● Work to complete
State the count of lines below featuring the word "Import", and write nothing further.

————————

(* ===== verification/Cli.v ===== *)
(** * The command line interface (opennopd/subsystems/clicommands.c, climanager.c)

    Commands form a tree: a mode is the head of a list of commands, and each
    command holds the head of the list of its children.  The heads are
    addressed by [command_head]: one of the static modes, or the child head
    inside a command.  The specification is a table of menus: the ordered
    commands below each sequence of words. *)
From S2P Require Import Prelude Dll Tokens.
From stdpp Require Import pretty.
#[local] Open Scope Z_scope.
#[local] Open Scope list_scope.

(** The static [struct command_head]s of the program. *)
Inductive mode := globalmode | testmode | cli_wccp_mode.
#[export] Instance mode_eq_dec : EqDecision mode.
Proof. solve_decision. Defined.
#[export] Instance mode_countable : Countable mode.
Proof.
  refine (inj_countable' (λ m, match m with globalmode => 0%nat | testmode => 1%nat | cli_wccp_mode => 2%nat end)
    (λ n, match n with 0%nat => globalmode | 1%nat => testmode | _ => cli_wccp_mode end) _).
  by intros [].
Defined.

(** The functions the program registers. *)
Inductive t_commandfunction :=
| cli_quit | cli_mode_test | cli_mode_test_exit | cli_show_params
| cli_show_version | cli_show_compression | cli_show_workers | cli_show_fetcher
| cli_show_sessionss | cli_compression_enable | cli_compression_disable
| cli_show_dead_session_detection | cli_dead_session_detection_enable
| cli_dead_session_detection_disable
| cli_neighbor | cli_no_neighbor | cli_show_neighbors | cli_set_key | cli_show_key
| cli_show_neighbor | cli_debug_ipc
| cli_enter_wccp_mode | cli_wccp_server | cli_wccp_password | cli_exit_wccp_mode.
#[export] Instance t_commandfunction_eq_dec : EqDecision t_commandfunction.
Proof. solve_decision. Defined.

(** [struct command]; the links are those of the list node it lives in. *)
Record command := Command {
  cmd_name : string; command_handler : option t_commandfunction; child : dhead;
  hasparams : bool; hidden : bool
}.

(** A pointer to a [struct command_head]. *)
Inductive command_head := Mode (m : mode) | Child (x : loc).
#[export] Instance command_head_eq_dec : EqDecision command_head.
Proof. solve_decision. Defined.

Record clistate := CliState { modes : mode → dhead; cheap : heap command }.

Definition initial_cli : clistate := CliState (λ _, empty_head) ∅.

Definition prompt (m : mode) : string :=
  match m with
  | globalmode => "opennopd# " | testmode => "" | cli_wccp_mode => "opennopd->wccp# "
  end.

Definition set_cheap (s : clistate) (h : heap command) : clistate := CliState (modes s) h.
Definition set_mode (s : clistate) (m : mode) (hd : dhead) : clistate :=
  CliState (λ m', if decide (m' = m) then hd else modes s m') (cheap s).
Definition set_child (c : command) (hd : dhead) : command :=
  Command (cmd_name c) (command_handler c) hd (hasparams c) (hidden c).

Definition get_head (s : clistate) (r : command_head) : outcome dhead :=
  match r with
  | Mode m => Ret (modes s m)
  | Child x => nd ← load (cheap s) (Some x); Ret (child (n_data nd))
  end.

Definition put_head (s : clistate) (r : command_head) (hd : dhead) : outcome clistate :=
  match r with
  | Mode m => Ret (set_mode s m hd)
  | Child x =>
      nd ← load (cheap s) (Some x);
      h ← store_data (cheap s) (Some x) (set_child (n_data nd) hd);
      Ret (set_cheap s h)
  end.

(** ** Registration *)

Fixpoint find_loop (fuel : nat) (h : heap command) (q : option loc) (command_name : string)
    : outcome (option loc) :=
  match q, fuel with
  | None, _ => Ret None
  | Some _, O => Spin
  | Some x, S fuel =>
      nd ← load h q;
      if bool_decide (cmd_name (n_data nd) = command_name) then Ret (Some x)
      else find_loop fuel h (n_next nd) command_name
  end.

Definition find_command (s : clistate) (r : command_head) (command_name : string)
    : outcome (option loc) :=
  hd ← get_head s r;
  find_loop (list_fuel (cheap s)) (cheap s) (h_next hd) command_name.

(** What [malloc] answers: a location ([None] for NULL) and the bytes found there,
    of which [allocate_command] leaves [hidden] as it is. *)
Record malloc_answer := Malloc { where_ : option loc; garbage_hidden : bool }.

Definition allocate_command (s : clistate) (a : malloc_answer) : option (clistate * loc) :=
  match where_ a with
  | None => None                                    (* exit(1) *)
  | Some x =>
      let c := Command "" None empty_head false (garbage_hidden a) in
      Some (set_cheap s (<[x := Node None None c]> (cheap s)), x)
  end.

Definition set_name (c : command) (token : string) : command :=
  Command token (command_handler c) (child c) (hasparams c) (hidden c).

(** Linking the new command [x] behind the last one of the node. *)
Definition append_command (s : clistate) (r : command_head) (x : loc) : outcome clistate :=
  hd ← get_head s r;
  match h_next hd with
  | None => put_head s r (DHead (Some x) (Some x) (h_len hd))
  | Some _ =>
      h ← store_next (cheap s) (h_prev hd) (Some x);
      h ← store_prev h (Some x) (h_prev hd);
      put_head (set_cheap s h) r (DHead (h_next hd) (Some x) (h_len hd))
  end.

(** One token of [register_command]; [None] when the program has exited. *)
Definition register_token (s : clistate) (r : command_head) (token : string) (a : malloc_answer)
    : outcome (option (clistate * loc)) :=
  currentcommand ← find_command s r token;
  match currentcommand with
  | Some x => Ret (Some (s, x))
  | None =>
      match allocate_command s a with
      | None => Ret None
      | Some (s, x) =>
          nd ← load (cheap s) (Some x);
          h ← store_data (cheap s) (Some x) (set_name (n_data nd) token);
          s ← append_command (set_cheap s h) r x;
          Ret (Some (s, x))
      end
  end.

Fixpoint register_loop (ts : list string) (s : clistate) (r : command_head)
    (cur : option loc) (a : nat → malloc_answer) : outcome (option (clistate * option loc)) :=
  match ts with
  | [] => Ret (Some (s, cur))
  | token :: ts =>
      o ← register_token s r token (a 0%nat);
      match o with
      | None => Ret None
      | Some (s, x) => register_loop ts s (Child x) (Some x) (λ n, a (S n))
      end
  end.

(** [a n] is the answer to the allocation for the [n]-th token, if there is one. *)
Definition register_command (s : clistate) (m : option mode) (command_name : string)
    (handler_function : t_commandfunction) (hasparams hidden : bool) (a : nat → malloc_answer)
    : outcome (option clistate) :=
  o ← register_loop (tokens command_name) s (Mode (default globalmode m)) None a;
  match o with
  | None => Ret None
  | Some (s, None) => Ret (Some s)
  | Some (s, Some x) =>
      nd ← load (cheap s) (Some x);
      h ← store_data (cheap s) (Some x)
            (Command (cmd_name (n_data nd)) (Some handler_function) (child (n_data nd)) hasparams hidden);
      Ret (Some (set_cheap s h))
  end.

(** ** Execution *)

(** [struct commandresult]; [data] points to a WCCP service group. *)
Record commandresult := CommandResult { finished : Z; r_mode : option mode; r_data : option loc }.

Definition newline : string := String (ascii_of_nat 10) EmptyString.

(** The line [cli_help] sends for a command. *)
Definition help_line (count : Z) (name : string) : string :=
  "[" +:+ pretty count +:+ "]: [" +:+ name +:+ "] " +:+ newline.

Fixpoint help_loop (fuel : nat) (h : heap command) (q : option loc) (count : Z) : outcome (list string) :=
  match q, fuel with
  | None, _ => Ret []
  | Some _, O => Spin
  | Some _, S fuel =>
      nd ← load h q;
      if hidden (n_data nd) then help_loop fuel h (n_next nd) count
      else ls ← help_loop fuel h (n_next nd) (count + 1);
           Ret (help_line count (cmd_name (n_data nd)) :: ls)
  end.

Definition cli_help (s : clistate) (r : command_head) : outcome (list string) :=
  hd ← get_head s r; help_loop (list_fuel (cheap s)) (cheap s) (h_next hd) 1.

(** The loop over the rest of the node from the command that was found: the first one
    of that name that has a handler. *)
Fixpoint handler_loop (fuel : nat) (h : heap command) (q : option loc) (token : string)
    : outcome (option (t_commandfunction * bool)) :=
  match q, fuel with
  | None, _ => Ret None
  | Some _, O => Spin
  | Some _, S fuel =>
      nd ← load h q;
      match command_handler (n_data nd) with
      | Some f =>
          if bool_decide (cmd_name (n_data nd) = token) then Ret (Some (f, hasparams (n_data nd)))
          else handler_loop fuel h (n_next nd) token
      | None => handler_loop fuel h (n_next nd) token
      end
  end.

Definition is_help (token : string) : bool := bool_decide (token = "help" ∨ token = "?").

(** [cli_mode_prompt]. *)
Definition cli_mode_prompt (m : option mode) : string :=
  match m with Some m => prompt m | None => "opennopd# " end.

Section Execute.
(** The rest of the daemon: a handler gets its parameters and the data of the mode and
    answers with the new state, its result and the messages it sent to the client. *)
Context {W : Type} (run : t_commandfunction → list string → option loc → W →
                          outcome (W * commandresult * list string)).

Fixpoint execute_loop (ts : list string) (s : clistate) (node : command_head) (data : option loc)
    (result : commandresult) (w : W) : outcome (W * commandresult * list string) :=
  match ts with
  | [] => Ret (w, result, [])
  | token :: ts =>
      if is_help token then (ls ← cli_help s node; Ret (w, result, ls)) else
      currentcommand ← find_command s node token;
      match currentcommand with
      | None => ls ← cli_help s node; Ret (w, result, ls)
      | Some x =>
          nd ← load (cheap s) (Some x);
          match h_next (child (n_data nd)) with
          | Some _ => execute_loop ts s (Child x) data result w
          | None =>
              found ← handler_loop (list_fuel (cheap s)) (cheap s) (Some x) token;
              match found with
              | Some (f, params) => run f (if params : bool then ts else []) data w
              | None => execute_loop ts s node data result w
              end
          end
      end
  end.

Definition execute_commands (s : clistate) (m : option mode) (data : option loc)
    (command_name : string) (w : W) : outcome (W * commandresult * list string) :=
  let currentnode := Mode (default globalmode m) in
  let result := CommandResult 0 m None in
  hd ← get_head s currentnode;
  match h_next hd with
  | None => Ret (w, result, [])
  | Some _ =>
      '(w, result, out) ← execute_loop (tokens command_name) s currentnode data result w;
      Ret (w, result, out ++ (if finished result =? 1 then [] else [cli_mode_prompt (r_mode result)]))
  end.

(** The loop of [client_handler]: [msgs] is what [recv] delivers until it fails or the
    peer closes; the last byte of each message is overwritten with NUL. *)
Definition message_line (m : string) : string := c_string (String.substring 0 (pred (String.length m)) m).

Fixpoint client_loop (msgs : list string) (s : clistate) (m : option mode) (data : option loc) (w : W)
    : outcome (W * list string) :=
  match msgs with
  | [] => Ret (w, [])
  | msg :: msgs =>
      '(w, result, out) ← execute_commands s m data (message_line msg) w;
      if finished result =? 0 then
        '(w, out') ← client_loop msgs s (r_mode result) (r_data result) w;
        Ret (w, out ++ out')
      else Ret (w, out)
  end.

Definition client_handler (s : clistate) (msgs : list string) (w : W) : outcome (W * list string) :=
  '(w, out) ← client_loop msgs s None None w; Ret (w, "opennopd# " :: out).
End Execute.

————————

● Solution to this exercise
2